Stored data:

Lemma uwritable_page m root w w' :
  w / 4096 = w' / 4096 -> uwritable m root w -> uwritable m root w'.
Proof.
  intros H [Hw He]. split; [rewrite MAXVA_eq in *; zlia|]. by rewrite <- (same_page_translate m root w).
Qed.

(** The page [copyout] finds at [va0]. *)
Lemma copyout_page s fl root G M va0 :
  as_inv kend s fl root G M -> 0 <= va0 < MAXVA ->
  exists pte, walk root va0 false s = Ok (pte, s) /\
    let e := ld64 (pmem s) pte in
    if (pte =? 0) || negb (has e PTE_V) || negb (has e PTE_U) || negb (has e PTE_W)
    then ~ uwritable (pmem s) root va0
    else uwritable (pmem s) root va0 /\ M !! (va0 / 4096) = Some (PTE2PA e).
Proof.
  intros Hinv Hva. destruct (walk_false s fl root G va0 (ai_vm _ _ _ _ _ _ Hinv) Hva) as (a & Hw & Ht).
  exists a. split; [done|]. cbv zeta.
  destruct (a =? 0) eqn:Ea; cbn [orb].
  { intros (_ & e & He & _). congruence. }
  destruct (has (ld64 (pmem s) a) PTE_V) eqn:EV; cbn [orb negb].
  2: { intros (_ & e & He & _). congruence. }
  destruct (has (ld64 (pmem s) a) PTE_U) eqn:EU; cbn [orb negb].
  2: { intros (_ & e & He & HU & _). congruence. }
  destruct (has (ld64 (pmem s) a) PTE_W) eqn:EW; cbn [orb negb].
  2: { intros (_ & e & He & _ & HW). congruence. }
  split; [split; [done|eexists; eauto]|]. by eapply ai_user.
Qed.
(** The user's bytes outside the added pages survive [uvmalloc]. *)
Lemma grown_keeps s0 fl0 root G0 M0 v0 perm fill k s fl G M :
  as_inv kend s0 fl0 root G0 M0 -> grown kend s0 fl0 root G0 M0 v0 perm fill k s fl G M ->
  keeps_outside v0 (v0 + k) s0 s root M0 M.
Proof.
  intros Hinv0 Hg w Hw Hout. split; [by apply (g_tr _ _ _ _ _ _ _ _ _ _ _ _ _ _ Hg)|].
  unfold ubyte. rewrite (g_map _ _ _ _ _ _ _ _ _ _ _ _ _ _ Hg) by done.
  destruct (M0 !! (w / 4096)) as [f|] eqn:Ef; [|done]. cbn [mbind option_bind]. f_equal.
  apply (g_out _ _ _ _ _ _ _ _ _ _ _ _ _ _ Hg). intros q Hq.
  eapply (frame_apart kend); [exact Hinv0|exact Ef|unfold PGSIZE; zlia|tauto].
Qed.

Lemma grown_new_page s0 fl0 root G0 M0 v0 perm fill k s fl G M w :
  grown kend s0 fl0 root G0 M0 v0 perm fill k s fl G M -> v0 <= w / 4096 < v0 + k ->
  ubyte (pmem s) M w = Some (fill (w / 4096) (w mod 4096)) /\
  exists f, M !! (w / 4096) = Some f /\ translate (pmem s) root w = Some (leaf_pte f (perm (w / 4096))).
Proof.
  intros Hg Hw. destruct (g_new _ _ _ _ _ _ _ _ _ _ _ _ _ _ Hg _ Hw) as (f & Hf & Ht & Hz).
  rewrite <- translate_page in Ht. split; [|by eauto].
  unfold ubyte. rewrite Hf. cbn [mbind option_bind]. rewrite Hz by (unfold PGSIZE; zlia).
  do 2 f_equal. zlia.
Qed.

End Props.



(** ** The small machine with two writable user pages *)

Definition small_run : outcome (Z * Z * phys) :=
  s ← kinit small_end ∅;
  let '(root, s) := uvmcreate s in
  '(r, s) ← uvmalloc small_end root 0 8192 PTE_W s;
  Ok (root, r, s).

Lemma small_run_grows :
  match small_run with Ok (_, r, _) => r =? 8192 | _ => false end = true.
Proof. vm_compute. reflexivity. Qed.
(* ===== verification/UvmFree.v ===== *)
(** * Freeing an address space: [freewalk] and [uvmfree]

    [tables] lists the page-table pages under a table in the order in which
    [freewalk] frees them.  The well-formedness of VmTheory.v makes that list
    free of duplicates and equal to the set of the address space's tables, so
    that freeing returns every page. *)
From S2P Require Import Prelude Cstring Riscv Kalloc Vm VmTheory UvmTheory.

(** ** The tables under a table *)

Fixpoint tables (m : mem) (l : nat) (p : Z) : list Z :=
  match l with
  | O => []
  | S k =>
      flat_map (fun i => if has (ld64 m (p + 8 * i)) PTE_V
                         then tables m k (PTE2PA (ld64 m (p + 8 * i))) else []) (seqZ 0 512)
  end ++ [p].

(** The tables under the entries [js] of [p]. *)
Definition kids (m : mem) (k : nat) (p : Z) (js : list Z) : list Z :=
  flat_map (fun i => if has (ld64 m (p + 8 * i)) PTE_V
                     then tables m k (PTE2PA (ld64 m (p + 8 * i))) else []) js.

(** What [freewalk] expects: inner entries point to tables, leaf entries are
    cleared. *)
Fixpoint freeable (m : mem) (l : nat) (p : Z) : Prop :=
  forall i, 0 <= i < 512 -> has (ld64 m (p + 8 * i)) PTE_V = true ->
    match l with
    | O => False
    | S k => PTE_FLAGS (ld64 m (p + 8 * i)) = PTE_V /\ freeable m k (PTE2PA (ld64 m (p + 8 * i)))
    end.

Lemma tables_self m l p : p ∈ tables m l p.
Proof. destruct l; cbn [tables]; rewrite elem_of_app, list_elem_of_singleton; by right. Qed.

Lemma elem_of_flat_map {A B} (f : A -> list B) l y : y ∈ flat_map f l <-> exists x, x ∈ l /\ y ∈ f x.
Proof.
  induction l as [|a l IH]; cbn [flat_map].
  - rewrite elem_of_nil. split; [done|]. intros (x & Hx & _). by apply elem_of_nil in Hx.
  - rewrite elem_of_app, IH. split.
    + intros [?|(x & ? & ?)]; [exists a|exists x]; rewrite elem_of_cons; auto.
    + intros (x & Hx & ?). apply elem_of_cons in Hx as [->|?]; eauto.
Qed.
--
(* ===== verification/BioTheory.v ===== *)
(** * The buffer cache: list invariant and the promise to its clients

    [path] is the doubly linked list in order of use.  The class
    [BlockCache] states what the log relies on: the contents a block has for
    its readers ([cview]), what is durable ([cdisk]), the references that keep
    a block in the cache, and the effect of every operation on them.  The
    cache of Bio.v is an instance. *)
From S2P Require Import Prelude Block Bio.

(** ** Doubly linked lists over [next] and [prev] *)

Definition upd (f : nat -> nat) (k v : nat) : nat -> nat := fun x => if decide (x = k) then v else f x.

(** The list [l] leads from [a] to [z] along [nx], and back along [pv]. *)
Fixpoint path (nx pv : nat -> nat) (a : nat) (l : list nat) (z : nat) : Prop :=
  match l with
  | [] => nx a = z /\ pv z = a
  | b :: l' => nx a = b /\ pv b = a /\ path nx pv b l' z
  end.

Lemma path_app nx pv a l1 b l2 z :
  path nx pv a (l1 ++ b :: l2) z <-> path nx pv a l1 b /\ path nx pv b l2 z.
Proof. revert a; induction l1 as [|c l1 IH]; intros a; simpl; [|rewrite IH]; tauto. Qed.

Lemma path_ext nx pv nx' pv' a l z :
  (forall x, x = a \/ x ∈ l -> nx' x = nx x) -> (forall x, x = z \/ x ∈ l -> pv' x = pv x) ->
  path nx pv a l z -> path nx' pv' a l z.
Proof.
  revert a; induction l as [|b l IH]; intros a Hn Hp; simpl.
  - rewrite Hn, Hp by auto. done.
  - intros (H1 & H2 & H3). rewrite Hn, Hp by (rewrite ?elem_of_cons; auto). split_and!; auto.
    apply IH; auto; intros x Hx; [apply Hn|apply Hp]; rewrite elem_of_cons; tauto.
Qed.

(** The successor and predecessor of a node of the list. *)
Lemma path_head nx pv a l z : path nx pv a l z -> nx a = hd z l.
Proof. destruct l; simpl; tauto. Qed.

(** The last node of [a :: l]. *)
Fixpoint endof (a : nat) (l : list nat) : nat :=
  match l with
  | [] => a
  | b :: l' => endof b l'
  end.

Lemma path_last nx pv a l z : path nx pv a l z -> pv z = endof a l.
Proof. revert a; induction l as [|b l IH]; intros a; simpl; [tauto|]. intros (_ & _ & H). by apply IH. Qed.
...
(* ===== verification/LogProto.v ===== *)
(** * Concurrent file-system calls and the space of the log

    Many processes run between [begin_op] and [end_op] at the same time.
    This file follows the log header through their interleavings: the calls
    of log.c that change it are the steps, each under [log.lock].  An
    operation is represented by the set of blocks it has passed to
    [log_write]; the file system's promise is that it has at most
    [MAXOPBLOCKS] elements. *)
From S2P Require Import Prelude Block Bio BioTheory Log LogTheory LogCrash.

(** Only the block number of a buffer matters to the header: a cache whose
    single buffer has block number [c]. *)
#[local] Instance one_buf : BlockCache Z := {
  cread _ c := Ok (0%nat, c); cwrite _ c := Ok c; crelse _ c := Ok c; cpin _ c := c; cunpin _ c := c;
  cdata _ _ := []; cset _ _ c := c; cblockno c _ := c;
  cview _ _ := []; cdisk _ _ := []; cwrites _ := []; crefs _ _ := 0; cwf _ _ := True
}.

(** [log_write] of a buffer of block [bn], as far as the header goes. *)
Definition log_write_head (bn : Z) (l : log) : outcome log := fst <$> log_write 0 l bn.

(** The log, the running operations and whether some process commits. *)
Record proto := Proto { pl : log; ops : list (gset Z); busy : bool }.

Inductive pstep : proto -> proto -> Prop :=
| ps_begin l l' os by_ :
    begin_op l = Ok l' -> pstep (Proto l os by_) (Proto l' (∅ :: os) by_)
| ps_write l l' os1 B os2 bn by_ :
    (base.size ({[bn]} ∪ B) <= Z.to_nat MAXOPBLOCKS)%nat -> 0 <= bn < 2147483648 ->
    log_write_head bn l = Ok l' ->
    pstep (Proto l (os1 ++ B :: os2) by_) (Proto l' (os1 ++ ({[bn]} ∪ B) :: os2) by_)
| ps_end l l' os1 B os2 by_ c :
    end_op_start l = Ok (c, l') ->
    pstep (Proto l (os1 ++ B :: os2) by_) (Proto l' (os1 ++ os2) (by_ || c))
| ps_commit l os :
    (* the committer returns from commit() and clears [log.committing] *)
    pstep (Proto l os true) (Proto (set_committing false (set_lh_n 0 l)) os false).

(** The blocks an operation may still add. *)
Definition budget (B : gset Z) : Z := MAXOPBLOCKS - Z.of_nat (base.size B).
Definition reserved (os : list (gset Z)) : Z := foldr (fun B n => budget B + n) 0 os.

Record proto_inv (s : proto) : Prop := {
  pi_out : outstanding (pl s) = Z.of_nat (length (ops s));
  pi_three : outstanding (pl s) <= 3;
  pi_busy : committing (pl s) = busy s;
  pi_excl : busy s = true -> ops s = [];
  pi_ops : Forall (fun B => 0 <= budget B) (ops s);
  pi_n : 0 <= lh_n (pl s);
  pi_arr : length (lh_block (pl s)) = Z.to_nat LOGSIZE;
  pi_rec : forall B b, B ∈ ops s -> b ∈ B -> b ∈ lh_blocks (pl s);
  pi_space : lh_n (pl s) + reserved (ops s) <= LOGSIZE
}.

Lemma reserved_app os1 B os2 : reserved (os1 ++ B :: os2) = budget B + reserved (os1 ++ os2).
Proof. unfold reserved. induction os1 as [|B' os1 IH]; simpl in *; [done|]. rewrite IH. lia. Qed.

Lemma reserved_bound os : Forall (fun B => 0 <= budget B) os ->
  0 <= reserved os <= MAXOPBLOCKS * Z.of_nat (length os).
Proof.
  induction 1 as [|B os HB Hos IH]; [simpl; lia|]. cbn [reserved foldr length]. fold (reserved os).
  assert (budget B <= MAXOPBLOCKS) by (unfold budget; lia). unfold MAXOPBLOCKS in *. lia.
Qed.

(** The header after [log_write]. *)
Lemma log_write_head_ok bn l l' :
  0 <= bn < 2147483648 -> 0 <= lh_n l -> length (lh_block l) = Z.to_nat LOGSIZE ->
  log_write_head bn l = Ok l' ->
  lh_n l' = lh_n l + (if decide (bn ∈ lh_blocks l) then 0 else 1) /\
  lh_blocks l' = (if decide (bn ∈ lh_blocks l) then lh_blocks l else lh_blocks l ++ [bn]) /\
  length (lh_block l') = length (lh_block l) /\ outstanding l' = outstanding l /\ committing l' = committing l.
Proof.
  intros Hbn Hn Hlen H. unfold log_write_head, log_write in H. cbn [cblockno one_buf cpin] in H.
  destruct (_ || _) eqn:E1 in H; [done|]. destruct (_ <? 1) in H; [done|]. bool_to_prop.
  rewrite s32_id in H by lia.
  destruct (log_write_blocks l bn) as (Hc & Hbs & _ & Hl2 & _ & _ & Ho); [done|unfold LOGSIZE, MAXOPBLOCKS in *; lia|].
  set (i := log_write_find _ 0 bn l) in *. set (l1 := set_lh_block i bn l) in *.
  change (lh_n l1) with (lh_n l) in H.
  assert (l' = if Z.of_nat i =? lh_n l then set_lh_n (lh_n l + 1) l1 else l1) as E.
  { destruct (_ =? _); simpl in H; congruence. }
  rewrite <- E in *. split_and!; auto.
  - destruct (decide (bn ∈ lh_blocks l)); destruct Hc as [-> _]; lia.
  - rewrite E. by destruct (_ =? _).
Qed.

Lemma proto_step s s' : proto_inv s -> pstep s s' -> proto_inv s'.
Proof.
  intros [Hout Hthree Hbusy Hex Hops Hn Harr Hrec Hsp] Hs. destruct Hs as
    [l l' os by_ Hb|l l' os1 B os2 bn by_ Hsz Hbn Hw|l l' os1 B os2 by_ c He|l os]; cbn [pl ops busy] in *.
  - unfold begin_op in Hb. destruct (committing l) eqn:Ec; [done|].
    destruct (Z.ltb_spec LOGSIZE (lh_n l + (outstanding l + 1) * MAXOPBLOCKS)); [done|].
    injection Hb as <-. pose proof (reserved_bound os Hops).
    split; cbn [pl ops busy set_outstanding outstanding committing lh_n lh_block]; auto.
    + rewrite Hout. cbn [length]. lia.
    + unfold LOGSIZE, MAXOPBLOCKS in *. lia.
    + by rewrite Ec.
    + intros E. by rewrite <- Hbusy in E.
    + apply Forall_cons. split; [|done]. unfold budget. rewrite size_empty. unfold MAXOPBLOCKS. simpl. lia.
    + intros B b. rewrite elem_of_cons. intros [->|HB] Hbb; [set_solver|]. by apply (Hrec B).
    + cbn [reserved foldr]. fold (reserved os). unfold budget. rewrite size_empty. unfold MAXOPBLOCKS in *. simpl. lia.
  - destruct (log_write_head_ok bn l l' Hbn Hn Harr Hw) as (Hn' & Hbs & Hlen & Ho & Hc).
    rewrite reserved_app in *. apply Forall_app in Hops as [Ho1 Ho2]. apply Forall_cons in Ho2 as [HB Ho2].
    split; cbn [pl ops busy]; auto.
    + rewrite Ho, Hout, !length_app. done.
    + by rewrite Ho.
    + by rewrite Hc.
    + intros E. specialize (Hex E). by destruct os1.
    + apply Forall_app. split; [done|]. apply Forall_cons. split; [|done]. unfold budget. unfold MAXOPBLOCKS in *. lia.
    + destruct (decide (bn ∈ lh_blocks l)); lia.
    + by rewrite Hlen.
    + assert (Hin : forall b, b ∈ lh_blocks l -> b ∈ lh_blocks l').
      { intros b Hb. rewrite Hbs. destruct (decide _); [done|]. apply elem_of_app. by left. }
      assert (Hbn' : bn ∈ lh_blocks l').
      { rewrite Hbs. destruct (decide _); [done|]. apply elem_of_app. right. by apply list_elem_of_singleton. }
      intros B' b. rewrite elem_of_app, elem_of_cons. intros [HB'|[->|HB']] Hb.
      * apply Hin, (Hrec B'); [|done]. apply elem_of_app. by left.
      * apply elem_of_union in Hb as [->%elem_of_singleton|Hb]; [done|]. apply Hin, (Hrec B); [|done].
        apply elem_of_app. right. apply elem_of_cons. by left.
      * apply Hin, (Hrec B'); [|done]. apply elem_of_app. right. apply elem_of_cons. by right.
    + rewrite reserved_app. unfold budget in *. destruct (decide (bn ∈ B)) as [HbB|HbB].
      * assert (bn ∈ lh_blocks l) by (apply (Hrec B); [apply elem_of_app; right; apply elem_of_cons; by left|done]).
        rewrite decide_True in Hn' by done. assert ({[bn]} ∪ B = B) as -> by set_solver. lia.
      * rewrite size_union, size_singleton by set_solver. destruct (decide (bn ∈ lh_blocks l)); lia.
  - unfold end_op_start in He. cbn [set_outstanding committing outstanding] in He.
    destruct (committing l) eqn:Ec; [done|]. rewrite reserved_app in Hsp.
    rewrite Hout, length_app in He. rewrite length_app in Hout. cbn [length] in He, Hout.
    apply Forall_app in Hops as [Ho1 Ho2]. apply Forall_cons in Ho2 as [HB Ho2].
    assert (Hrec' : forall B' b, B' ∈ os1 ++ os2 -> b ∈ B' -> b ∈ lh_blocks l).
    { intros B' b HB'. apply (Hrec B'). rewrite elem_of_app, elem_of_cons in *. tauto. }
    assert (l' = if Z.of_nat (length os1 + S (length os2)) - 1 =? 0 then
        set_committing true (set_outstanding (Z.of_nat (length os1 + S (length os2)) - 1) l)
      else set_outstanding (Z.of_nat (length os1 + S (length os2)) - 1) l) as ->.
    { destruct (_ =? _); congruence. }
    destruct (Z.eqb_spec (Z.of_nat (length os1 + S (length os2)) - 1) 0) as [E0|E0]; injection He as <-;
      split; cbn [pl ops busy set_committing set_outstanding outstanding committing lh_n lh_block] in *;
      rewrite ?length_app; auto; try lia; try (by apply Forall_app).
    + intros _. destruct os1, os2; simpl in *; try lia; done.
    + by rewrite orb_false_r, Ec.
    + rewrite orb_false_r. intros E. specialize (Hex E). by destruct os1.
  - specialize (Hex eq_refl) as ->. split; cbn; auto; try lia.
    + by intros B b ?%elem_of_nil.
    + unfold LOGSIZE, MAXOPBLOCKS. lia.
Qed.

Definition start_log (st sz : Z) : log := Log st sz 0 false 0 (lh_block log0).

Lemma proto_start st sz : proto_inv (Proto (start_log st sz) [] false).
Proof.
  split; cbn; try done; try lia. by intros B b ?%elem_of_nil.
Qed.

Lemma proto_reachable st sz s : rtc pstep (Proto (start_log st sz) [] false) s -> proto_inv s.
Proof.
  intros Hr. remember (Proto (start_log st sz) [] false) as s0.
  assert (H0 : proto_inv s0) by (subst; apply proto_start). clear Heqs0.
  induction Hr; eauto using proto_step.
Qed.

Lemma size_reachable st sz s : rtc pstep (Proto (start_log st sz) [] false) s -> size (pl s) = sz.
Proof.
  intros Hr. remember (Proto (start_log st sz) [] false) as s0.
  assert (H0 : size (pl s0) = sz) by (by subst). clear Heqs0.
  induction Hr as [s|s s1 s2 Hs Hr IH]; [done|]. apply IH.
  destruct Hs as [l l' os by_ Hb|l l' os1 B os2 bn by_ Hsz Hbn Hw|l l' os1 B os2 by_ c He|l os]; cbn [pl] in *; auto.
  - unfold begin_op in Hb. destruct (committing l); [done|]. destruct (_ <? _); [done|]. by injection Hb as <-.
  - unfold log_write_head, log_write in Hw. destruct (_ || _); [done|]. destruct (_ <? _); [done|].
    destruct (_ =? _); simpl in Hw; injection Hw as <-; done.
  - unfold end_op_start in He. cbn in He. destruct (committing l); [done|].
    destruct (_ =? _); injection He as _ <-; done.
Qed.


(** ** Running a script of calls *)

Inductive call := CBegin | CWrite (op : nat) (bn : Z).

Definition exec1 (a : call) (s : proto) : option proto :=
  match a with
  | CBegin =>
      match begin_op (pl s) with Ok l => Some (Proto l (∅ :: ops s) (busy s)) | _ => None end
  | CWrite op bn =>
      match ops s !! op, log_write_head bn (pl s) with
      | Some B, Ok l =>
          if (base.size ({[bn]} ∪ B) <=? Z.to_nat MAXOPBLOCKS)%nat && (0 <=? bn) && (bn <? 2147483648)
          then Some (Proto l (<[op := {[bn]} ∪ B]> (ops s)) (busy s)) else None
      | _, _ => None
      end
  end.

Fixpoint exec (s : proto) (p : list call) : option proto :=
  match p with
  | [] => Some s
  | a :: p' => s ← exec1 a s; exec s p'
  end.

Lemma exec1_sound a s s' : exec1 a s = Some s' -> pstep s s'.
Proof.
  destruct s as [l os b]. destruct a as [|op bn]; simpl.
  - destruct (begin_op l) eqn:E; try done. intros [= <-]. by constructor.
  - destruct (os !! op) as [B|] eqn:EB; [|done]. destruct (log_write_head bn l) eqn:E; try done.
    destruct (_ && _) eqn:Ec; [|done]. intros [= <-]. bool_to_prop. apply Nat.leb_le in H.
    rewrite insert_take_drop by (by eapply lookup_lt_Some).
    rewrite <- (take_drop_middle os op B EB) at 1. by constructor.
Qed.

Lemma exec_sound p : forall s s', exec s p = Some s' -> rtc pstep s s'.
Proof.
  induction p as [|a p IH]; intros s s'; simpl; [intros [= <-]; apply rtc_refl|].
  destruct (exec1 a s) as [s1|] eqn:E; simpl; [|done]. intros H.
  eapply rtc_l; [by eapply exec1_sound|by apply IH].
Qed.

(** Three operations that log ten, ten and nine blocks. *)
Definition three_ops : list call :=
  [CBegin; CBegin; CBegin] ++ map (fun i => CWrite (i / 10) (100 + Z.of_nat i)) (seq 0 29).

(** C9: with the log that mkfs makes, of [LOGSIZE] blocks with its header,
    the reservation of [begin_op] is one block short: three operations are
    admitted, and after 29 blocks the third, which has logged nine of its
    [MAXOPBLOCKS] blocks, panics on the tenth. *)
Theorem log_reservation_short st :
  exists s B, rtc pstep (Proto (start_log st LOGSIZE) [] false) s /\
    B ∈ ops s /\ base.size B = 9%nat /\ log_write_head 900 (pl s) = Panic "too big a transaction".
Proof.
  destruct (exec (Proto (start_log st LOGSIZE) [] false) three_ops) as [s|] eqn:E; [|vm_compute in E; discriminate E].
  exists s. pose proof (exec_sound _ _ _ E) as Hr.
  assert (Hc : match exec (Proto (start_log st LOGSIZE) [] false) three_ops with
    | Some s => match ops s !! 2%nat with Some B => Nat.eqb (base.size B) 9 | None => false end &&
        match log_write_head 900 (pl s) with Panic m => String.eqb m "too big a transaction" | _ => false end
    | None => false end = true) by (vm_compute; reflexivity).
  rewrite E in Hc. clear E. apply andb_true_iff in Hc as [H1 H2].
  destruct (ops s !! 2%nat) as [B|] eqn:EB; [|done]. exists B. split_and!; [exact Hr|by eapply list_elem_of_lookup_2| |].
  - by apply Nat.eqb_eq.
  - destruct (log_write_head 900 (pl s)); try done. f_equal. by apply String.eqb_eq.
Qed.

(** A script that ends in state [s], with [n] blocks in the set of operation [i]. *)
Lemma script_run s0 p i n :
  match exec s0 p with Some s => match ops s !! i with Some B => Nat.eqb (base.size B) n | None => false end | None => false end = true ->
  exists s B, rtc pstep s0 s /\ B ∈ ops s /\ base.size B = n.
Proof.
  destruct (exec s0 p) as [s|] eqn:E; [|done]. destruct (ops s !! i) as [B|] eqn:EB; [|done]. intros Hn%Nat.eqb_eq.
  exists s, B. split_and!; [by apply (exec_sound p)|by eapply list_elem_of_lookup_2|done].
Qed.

▶ _Task brief_
Count every line of the records that includes "fill", and give that number with no other words.

▶ _Solution for this exercise_
5